__Task__:
What you return should be the lines from the first line of the records below through the line holding "annotations of the", unchanged.

__Data to use__:
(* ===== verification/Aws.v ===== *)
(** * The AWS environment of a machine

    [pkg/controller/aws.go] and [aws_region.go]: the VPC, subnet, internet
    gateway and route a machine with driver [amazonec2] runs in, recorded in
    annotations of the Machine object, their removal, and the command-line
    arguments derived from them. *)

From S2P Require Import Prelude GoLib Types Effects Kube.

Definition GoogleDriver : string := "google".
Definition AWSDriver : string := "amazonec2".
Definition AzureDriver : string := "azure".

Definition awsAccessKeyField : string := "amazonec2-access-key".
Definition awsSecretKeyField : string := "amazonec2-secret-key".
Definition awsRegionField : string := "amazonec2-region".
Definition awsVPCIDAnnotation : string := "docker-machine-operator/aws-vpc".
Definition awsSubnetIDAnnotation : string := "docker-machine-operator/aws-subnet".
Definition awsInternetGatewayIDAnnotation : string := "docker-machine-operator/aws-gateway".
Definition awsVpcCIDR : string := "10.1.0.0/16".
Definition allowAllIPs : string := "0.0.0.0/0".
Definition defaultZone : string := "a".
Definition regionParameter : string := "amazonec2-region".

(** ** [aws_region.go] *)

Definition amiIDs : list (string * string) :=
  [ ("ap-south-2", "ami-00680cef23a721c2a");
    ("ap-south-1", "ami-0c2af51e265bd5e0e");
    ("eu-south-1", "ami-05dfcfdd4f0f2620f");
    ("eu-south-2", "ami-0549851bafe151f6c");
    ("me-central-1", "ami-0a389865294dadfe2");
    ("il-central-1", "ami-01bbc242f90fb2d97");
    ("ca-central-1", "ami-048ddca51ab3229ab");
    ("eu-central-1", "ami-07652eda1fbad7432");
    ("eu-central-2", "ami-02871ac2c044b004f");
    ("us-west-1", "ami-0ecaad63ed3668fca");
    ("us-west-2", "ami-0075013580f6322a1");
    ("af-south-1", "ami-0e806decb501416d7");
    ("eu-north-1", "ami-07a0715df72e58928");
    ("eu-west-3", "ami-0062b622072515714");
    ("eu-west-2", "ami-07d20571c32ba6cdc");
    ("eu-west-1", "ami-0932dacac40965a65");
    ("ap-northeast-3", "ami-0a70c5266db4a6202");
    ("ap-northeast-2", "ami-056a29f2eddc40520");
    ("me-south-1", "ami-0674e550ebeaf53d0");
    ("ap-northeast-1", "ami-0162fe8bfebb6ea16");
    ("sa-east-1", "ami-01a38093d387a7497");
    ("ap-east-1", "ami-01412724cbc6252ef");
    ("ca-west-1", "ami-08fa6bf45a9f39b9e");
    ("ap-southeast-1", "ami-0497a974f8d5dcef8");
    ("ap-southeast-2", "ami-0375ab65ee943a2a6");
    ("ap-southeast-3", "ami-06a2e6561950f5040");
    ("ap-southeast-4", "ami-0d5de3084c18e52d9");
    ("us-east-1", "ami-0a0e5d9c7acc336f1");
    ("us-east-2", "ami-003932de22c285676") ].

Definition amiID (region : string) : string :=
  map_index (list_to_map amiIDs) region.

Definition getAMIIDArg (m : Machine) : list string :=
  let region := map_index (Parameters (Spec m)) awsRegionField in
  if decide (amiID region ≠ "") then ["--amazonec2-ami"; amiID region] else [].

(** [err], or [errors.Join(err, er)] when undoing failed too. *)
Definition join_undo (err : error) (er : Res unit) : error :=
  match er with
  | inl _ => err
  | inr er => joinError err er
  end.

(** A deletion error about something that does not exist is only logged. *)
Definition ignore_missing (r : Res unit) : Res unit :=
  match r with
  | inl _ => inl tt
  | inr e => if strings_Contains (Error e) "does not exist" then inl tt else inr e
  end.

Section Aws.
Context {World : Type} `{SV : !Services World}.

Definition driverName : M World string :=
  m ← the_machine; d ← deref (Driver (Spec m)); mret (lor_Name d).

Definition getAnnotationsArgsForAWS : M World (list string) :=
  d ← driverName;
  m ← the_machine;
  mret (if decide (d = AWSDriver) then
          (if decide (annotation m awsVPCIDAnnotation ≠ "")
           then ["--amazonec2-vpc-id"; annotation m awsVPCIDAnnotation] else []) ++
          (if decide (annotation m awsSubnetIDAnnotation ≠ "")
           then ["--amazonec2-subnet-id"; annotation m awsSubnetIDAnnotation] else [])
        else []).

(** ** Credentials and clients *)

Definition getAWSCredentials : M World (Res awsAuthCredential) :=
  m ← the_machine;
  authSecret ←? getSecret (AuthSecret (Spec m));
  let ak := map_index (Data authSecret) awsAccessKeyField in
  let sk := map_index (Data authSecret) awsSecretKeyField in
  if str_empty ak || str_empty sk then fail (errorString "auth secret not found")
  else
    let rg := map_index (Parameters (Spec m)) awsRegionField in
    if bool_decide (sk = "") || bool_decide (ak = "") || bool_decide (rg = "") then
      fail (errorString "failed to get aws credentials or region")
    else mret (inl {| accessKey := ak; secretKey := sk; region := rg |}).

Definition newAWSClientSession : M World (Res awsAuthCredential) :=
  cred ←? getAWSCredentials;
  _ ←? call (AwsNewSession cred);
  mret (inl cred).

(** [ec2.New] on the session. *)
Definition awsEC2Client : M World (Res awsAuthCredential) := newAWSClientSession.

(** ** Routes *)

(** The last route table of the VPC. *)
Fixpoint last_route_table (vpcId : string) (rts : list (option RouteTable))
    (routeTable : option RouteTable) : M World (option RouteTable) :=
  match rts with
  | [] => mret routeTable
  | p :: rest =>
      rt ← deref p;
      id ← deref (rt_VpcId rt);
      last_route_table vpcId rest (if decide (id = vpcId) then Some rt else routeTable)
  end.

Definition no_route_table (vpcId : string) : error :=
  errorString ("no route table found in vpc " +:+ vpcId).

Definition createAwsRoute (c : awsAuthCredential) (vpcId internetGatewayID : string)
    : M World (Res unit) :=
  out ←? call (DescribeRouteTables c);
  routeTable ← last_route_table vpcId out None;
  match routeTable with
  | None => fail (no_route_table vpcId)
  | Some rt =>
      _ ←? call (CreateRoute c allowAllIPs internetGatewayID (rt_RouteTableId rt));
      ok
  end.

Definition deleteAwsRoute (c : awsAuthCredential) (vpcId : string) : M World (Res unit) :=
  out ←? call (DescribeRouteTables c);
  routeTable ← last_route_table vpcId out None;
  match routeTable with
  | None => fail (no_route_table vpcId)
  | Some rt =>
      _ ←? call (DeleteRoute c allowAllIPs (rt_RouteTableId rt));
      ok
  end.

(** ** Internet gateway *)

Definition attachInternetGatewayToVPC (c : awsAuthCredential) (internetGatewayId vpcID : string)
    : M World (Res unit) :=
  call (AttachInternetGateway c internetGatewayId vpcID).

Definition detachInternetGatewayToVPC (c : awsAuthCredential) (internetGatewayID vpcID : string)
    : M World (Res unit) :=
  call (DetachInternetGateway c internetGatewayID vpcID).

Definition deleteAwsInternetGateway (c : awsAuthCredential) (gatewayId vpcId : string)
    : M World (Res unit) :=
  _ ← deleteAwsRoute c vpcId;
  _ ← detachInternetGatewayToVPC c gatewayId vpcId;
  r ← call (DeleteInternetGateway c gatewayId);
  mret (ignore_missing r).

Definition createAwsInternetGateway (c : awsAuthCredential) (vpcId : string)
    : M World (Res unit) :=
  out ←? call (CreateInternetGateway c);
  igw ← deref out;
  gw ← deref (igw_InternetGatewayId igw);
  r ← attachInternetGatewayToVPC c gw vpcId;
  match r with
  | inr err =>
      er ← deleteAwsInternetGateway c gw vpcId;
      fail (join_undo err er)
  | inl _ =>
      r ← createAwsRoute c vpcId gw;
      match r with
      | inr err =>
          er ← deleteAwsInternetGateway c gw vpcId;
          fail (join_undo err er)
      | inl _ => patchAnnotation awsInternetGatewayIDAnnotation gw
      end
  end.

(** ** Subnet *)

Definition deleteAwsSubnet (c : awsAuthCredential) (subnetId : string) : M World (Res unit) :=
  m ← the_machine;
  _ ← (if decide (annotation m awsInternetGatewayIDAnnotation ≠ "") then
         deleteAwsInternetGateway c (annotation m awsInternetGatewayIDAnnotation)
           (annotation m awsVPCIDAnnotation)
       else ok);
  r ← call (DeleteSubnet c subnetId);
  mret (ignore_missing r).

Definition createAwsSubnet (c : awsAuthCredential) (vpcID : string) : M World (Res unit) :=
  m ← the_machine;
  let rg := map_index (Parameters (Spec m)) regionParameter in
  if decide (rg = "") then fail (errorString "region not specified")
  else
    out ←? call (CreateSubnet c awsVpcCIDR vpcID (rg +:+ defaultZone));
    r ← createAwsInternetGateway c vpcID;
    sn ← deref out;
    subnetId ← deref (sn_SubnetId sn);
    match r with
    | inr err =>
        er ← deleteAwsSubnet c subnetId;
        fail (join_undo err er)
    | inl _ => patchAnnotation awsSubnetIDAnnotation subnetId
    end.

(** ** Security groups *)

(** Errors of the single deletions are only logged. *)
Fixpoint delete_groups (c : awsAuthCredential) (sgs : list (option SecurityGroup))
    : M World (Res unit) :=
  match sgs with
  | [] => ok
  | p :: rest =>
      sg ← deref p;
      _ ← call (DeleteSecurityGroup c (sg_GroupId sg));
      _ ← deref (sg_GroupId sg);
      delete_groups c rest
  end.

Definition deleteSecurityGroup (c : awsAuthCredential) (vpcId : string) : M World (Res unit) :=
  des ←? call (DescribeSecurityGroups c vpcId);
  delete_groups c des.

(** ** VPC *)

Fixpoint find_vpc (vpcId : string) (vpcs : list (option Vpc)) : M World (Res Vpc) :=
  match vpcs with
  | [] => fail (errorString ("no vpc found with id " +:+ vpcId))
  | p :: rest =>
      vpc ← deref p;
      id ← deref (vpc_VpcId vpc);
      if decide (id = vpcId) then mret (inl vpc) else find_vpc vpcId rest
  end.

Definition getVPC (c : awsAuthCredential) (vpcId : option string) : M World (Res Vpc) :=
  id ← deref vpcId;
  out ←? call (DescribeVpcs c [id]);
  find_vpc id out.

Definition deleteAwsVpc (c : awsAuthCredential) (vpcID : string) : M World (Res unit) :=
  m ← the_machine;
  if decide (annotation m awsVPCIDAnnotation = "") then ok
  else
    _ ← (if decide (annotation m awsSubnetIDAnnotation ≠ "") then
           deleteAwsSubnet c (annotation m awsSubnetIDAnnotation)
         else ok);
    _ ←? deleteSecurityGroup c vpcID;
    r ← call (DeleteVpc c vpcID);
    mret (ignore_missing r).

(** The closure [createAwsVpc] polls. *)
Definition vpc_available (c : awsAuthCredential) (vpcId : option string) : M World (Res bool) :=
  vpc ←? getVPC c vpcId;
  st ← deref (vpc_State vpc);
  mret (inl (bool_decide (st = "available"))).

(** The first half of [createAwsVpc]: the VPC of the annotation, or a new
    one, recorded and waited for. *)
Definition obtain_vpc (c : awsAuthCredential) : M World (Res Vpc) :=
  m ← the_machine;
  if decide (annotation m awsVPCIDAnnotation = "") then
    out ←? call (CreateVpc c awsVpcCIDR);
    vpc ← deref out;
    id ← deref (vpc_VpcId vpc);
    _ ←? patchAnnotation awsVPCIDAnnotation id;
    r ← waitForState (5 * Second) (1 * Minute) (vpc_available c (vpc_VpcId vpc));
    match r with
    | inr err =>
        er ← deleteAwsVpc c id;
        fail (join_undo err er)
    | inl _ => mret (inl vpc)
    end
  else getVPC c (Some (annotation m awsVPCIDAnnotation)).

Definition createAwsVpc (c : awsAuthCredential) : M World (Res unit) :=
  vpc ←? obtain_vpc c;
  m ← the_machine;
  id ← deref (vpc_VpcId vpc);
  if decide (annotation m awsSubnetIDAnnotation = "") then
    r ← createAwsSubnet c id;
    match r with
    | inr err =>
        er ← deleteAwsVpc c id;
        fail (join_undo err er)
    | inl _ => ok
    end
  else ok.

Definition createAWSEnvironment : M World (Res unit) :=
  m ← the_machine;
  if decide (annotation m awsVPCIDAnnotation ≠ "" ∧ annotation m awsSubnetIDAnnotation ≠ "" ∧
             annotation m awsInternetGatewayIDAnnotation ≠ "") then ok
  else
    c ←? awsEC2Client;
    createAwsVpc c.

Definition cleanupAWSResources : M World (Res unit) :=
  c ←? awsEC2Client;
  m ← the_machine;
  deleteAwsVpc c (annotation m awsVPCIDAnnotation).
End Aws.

__Solution for this task__:
(* ===== verification/Aws.v ===== *)
(** * The AWS environment of a machine

    [pkg/controller/aws.go] and [aws_region.go]: the VPC, subnet, internet
    gateway and route a machine with driver [amazonec2] runs in, recorded in
    annotations of the Machine object, their removal, and the command-line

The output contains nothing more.